Assignment
Every record must be output verbatim in the reply.

━━━━━━━━

(* ===== verification/CommandRetry.v ===== *)
(** * Command retry cache ([src/command/command_retry.c])

    A client that may lose packets prepares a ticket and then executes it, repeating
    each request until it is answered. The cache is the caller's object; only the
    command server's thread uses it, so a dispatch is one step. A pointer into the
    cache is an index. *)

From S2P Require Import Prelude Bytes Event CommandProtocol Command.

(** [CONFIG_KFSW_COMMAND_RETRY_SLOTS] and [..._RETRY_WINDOW_MS]. *)
Class RetryConfig := {
  RETRY_SLOTS : Z;
  RETRY_SLOTS_range : 2 <= RETRY_SLOTS <= 32;
  RETRY_WINDOW_MS : Z;
  RETRY_WINDOW_MS_range : 1000 <= RETRY_WINDOW_MS <= 600000;
}.
#[program] Definition retry_config_default : RetryConfig :=
  {| RETRY_SLOTS := 8; RETRY_WINDOW_MS := 60000 |}.
Next Obligation. lia. Qed.
Next Obligation. lia. Qed.

Record kfsw_command_ticket := {
  tk_nonce : Z; tk_ticket : Z; tk_expires : Z; tk_source : Z; tk_command : Z;
  tk_request : Z; tk_size : Z; tk_count : Z; tk_complete : bool;
  tk_payload : list Z; tk_result : kfsw_command_result;
}.

#[export] Instance kfsw_command_ticket_inhabited : Inhabited kfsw_command_ticket :=
  populate (Build_kfsw_command_ticket 0 0 0 0 0 0 0 0 false [] (Build_kfsw_command_result 0 [])).

(** The random source fills the value or fails; a zero would mean "no ticket". *)
Definition kfsw_command_retry_random (csprng : option (Z * Z)) : Z * Z :=
  match csprng with
  | None => (- ENOTSUP, 0)
  | Some (result, value) =>
      if negb (result =? 0) then (result, 0)
      else (if value =? 0 then - EIO else 0, value)
  end.

Definition matches (entry : kfsw_command_ticket) (request : kfsw_command_message) : bool :=
  (tk_command entry =? msg_command_id request) && (tk_request entry =? msg_request_id request)
  && (tk_size entry =? msg_payload_size request) && (tk_count entry =? msg_arg_count request)
  && mem_eq (tk_payload entry) (default [] (msg_payload request)) (Z.to_nat (tk_size entry)).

━━━━━━━━

Result of this task
(* ===== verification/CommandRetry.v ===== *)
(** * Command retry cache ([src/command/command_retry.c])

    A client that may lose packets prepares a ticket and then executes it, repeating
    each request until it is answered. The cache is the caller's object; only the
    command server's thread uses it, so a dispatch is one step. A pointer into the
    cache is an index. *)

From S2P Require Import Prelude Bytes Event CommandProtocol Command.

(** [CONFIG_KFSW_COMMAND_RETRY_SLOTS] and [..._RETRY_WINDOW_MS]. *)
Class RetryConfig := {
  RETRY_SLOTS : Z;
  RETRY_SLOTS_range : 2 <= RETRY_SLOTS <= 32;
  RETRY_WINDOW_MS : Z;
  RETRY_WINDOW_MS_range : 1000 <= RETRY_WINDOW_MS <= 600000;
}.
#[program] Definition retry_config_default : RetryConfig :=
  {| RETRY_SLOTS := 8; RETRY_WINDOW_MS := 60000 |}.
Next Obligation. lia. Qed.
Next Obligation. lia. Qed.

Record kfsw_command_ticket := {
  tk_nonce : Z; tk_ticket : Z; tk_expires : Z; tk_source : Z; tk_command : Z;
  tk_request : Z; tk_size : Z; tk_count : Z; tk_complete : bool;
  tk_payload : list Z; tk_result : kfsw_command_result;
}.

#[export] Instance kfsw_command_ticket_inhabited : Inhabited kfsw_command_ticket :=
  populate (Build_kfsw_command_ticket 0 0 0 0 0 0 0 0 false [] (Build_kfsw_command_result 0 [])).

(** The random source fills the value or fails; a zero would mean "no ticket". *)
Definition kfsw_command_retry_random (csprng : option (Z * Z)) : Z * Z :=
  match csprng with
  | None => (- ENOTSUP, 0)
  | Some (result, value) =>
      if negb (result =? 0) then (result, 0)
      else (if value =? 0 then - EIO else 0, value)
  end.

Definition matches (entry : kfsw_command_ticket) (request : kfsw_command_message) : bool :=
  (tk_command entry =? msg_command_id request) && (tk_request entry =? msg_request_id request)
  && (tk_size entry =? msg_payload_size request) && (tk_count entry =? msg_arg_count request)
  && mem_eq (tk_payload entry) (default [] (msg_payload request)) (Z.to_nat (tk_size entry)).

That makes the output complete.